Except for a confederation of minstrel troupes and chains of vaudeville theaters, the entertainment industry barely existed when Harry Lillis Crosby was born in 1903 to a lower-middle-class Anglo-Irish-American Catholic family. The wax-recorded disc was three years old, and the first nickelodeon was two years down the road. The first regularly scheduled radio broadcasts didn’t begin until 1920. Over the next half century, the United States forged the first empire dependent not on strategic colonies but rather on the irresistible sway of its popular arts. Crosby’s prestige was crucial in shaping that empire, in spreading a New World style and image. Not the least of his achievements was his role in ensuring the prosperity — in some instances, the very survival — of several major entertainment corporations, including CBS, NBC, ABC, Decca Records, Paramount Pictures, and Ampex tape.
Crosby was the first white vocalist to appreciate and assimilate the genius of Louis Armstrong: his rhythm, his emotion, his comedy, and his spontaneity. Louis and Bing recorded their first important vocals, respectively, in 1926 (“Heebie Jeebies”) and 1927 (“Muddy Water”) and were the only singers of that era still thriving at the times of their deaths, in the 1970s. When Crosby came of age, most successful male singers were effeminate tenors and recording artists were encouraged to be bland, the better to sell sheet music.
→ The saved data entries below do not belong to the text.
(* ===== verification/Display.v ===== *)
(** * Display: texts, log records and fixed feerates

    What the newtypes of src/src/types.rs print and parse, the texts of the
    errors that carry no character, the loggers of src/src/util/logger.rs and
    the fee interface of src/src/chain/mod.rs. *)
From S2P Require Import Prelude Hex Types Text Ser Aead Noise Onion Graph.

(** ** The byte-array newtypes *)
Section Newtype.
Context (LEN : nat).
Definition from_hex (s : bytes) : result HexError bytes := decode_array LEN s.
Definition to_hex (b : bytes) : bytes := Hex.encode b.
Definition newtype_display (b : bytes) : bytes := to_hex b.
Definition newtype_debug (name b : bytes) : bytes := name ++ str "(" ++ to_hex b ++ str ")".

(** An identifier is read back from what it prints. *)
Lemma from_hex_display b : bytes_ok b -> length b = LEN -> from_hex (newtype_display b) = Ok b.
Proof.
  intros Hb Hl. unfold from_hex, newtype_display, to_hex, decode_array, Hex.decode.
  rewrite encode_even, Nat.mul_comm, Nat.Div0.mod_mul. cbn [Nat.eqb negb fail_if mbind result_bind].
  rewrite decode_pairs_encode by done. cbn [mbind result_bind]. by rewrite Hl, Nat.eqb_refl.
Qed.
End Newtype.

(** ** Amounts and short channel ids *)
Definition msat_display (m : Z) : bytes := dec m ++ str "msat".
Definition scid_display (s : Z) : bytes :=
  dec (scid_block s) ++ str "x" ++ dec (scid_tx_index s) ++ str "x" ++ dec (scid_vout s).

(** Digits end at the first byte that is none. *)
Lemma digits_cut a a' b b' :
  forallb is_ascii_digit a = true -> forallb is_ascii_digit a' = true ->
  a ++ 120 :: b = a' ++ 120 :: b' -> a = a' /\ b = b'.
Proof.
  revert a'. induction a as [|x a IH]; intros [|x' a'] Ha Ha' E; cbn in Ha, Ha'.
  - by injection E as ->.
  - injection E as <- _. by rewrite andb_false_l in Ha'.
  - injection E as -> _. by rewrite andb_false_l in Ha.
  - injection E as -> E. apply andb_true_iff in Ha as [_ Ha], Ha' as [_ Ha'].
    by destruct (IH a' Ha Ha' E) as [-> ->].
Qed.

Lemma dec_inj m n : u64 m -> u64 n -> dec m = dec n -> m = n.
Proof. intros Hm Hn E. apply parse_dec in Hm, Hn. congruence. Qed.

(** A short channel id is determined by what it prints. *)
Theorem scid_display_inj s s' : u64 s -> u64 s' -> scid_display s = scid_display s' -> s = s'.
Proof.
  intros Hs Hs' E. destruct (scid_parts s Hs) as (B & T & V), (scid_parts s' Hs') as (B' & T' & V').
  assert (H32 : forall x, u64 (wrap 32 x) /\ forallb is_ascii_digit (dec (wrap 32 x)) = true).
  { intros x. pose proof (wrap_uint 32 x ltac:(lia)) as [H0 H1]. split; [unfold uint; lia|by apply dec_digits]. }
  assert (H16 : forall x, u64 (wrap 16 x)).
  { intros x. pose proof (wrap_uint 16 x ltac:(lia)) as [H0 H1]. unfold uint. lia. }
  unfold scid_display in E.
  apply digits_cut in E as [E1%dec_inj E]; [|by apply H32..].
  apply digits_cut in E as [E2%dec_inj E3%dec_inj]; [|by first [apply H32|apply H16]..].
  rewrite B, B' in E1. rewrite T, T' in E2. rewrite V, V' in E3.
  pose proof (Z.div_mod s (2 ^ 16) ltac:(lia)). pose proof (Z.div_mod s' (2 ^ 16) ltac:(lia)).
  pose proof (Z.div_mod (s / 2 ^ 16) (2 ^ 24) ltac:(lia)).
  pose proof (Z.div_mod (s' / 2 ^ 16) (2 ^ 24) ltac:(lia)).
  rewrite !Z.div_div in * by lia. change (2 ^ 16 * 2 ^ 24) with (2 ^ 40) in *. lia.
Qed.

(** ** The texts of the errors *)
Definition wire_error_text (e : WireError) : bytes :=
  match e with
  | UnexpectedEnd => str "unexpected end of message"
  | NonMinimalBigSize => str "BigSize not minimally encoded"
  | Ser.BadPubkey => str "invalid secp256k1 public key"
  | Ser.BadSignature => str "invalid signature encoding"
  | UnknownRequiredTlv t => str "unknown even TLV type " ++ dec t
  | TlvNotStrictlyAscending => str "TLV types not strictly ascending"
  | TlvLengthMismatch => str "TLV value length mismatch"
  | UnknownMessageType t => str "unknown message type " ++ dec t
  | TrailingBytes => str "trailing bytes after message"
  | BadFormat s => str "bad format: " ++ str s
  end.
Definition noise_error_text (e : NoiseError) : bytes :=
  match e with
  | BadVersion v => str "unknown handshake version " ++ dec v
  | Noise.BadPubkey => str "invalid public key in handshake"
  | BadTag => str "AEAD tag verification failed"
  | WrongState => str "handshake act out of order"
  | MessageTooLong => str "message exceeds 65535 bytes"
  end.
Definition onion_error_text (e : OnionError) : bytes :=
  match e with
  | InvalidVersion => str "unknown onion version"
  | InvalidPubkey => str "invalid ephemeral pubkey"
  | InvalidHmac => str "onion HMAC verification failed"
  | Onion.BadLength => str "onion packet has wrong length"
  | BadPayload => str "malformed hop payload"
  end.
Definition gossip_error_text (e : GossipError) : bytes :=
  match e with
  | Graph.BadSignature => str "invalid gossip signature"
  | UnknownChannel => str "channel_update for unknown channel"
  | WrongChain => str "gossip for another chain"
  | Ignored => str "stale or duplicate gossip"
  end.

(** ** Logging *)
Inductive Level : Type := Trace | Debug_ | Info | Warn | Error_.
Definition level_rank (l : Level) : Z :=
  match l with Trace => 0 | Debug_ => 1 | Info => 2 | Warn => 3 | Error_ => 4 end.
Definition level_text (l : Level) : bytes :=
  match l with
  | Trace => str "TRACE" | Debug_ => str "DEBUG" | Info => str "INFO" | Warn => str "WARN"
  | Error_ => str "ERROR"
  end.
Record LogRecord := { log_level : Level; log_module : bytes; log_message : bytes }.
(** A logger, as the lines it writes for a record. *)
Definition null_logger (r : LogRecord) : list bytes := [].
Definition stderr_logger (min_level : Level) (r : LogRecord) : list bytes :=
  if level_rank min_level <=? level_rank (log_level r) then
    [str "[" ++ level_text (log_level r) ++ str " " ++ log_module r ++ str "] " ++ log_message r]
  else [].

(** ** Feerates *)
Inductive FeeTarget : Type := TargetCommitment | TargetClose | TargetUrgent.
Definition static_fee_estimator (rate : Z) (target : FeeTarget) : Z := rate.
The term pop singer didn’t exist; it was coined in large measure to describe a breed he invented. Bing perfected the use of the microphone, which transfigured concerts, records, radio, movies — even the nature of social intercourse. As vocal styles became more intimate and talking pictures replaced pantomime, private discourse itself grew more casual and provocative. Bing was the first to render the lyrics of a modern ballad with purpose, the first to suggest an erotic undercurrent.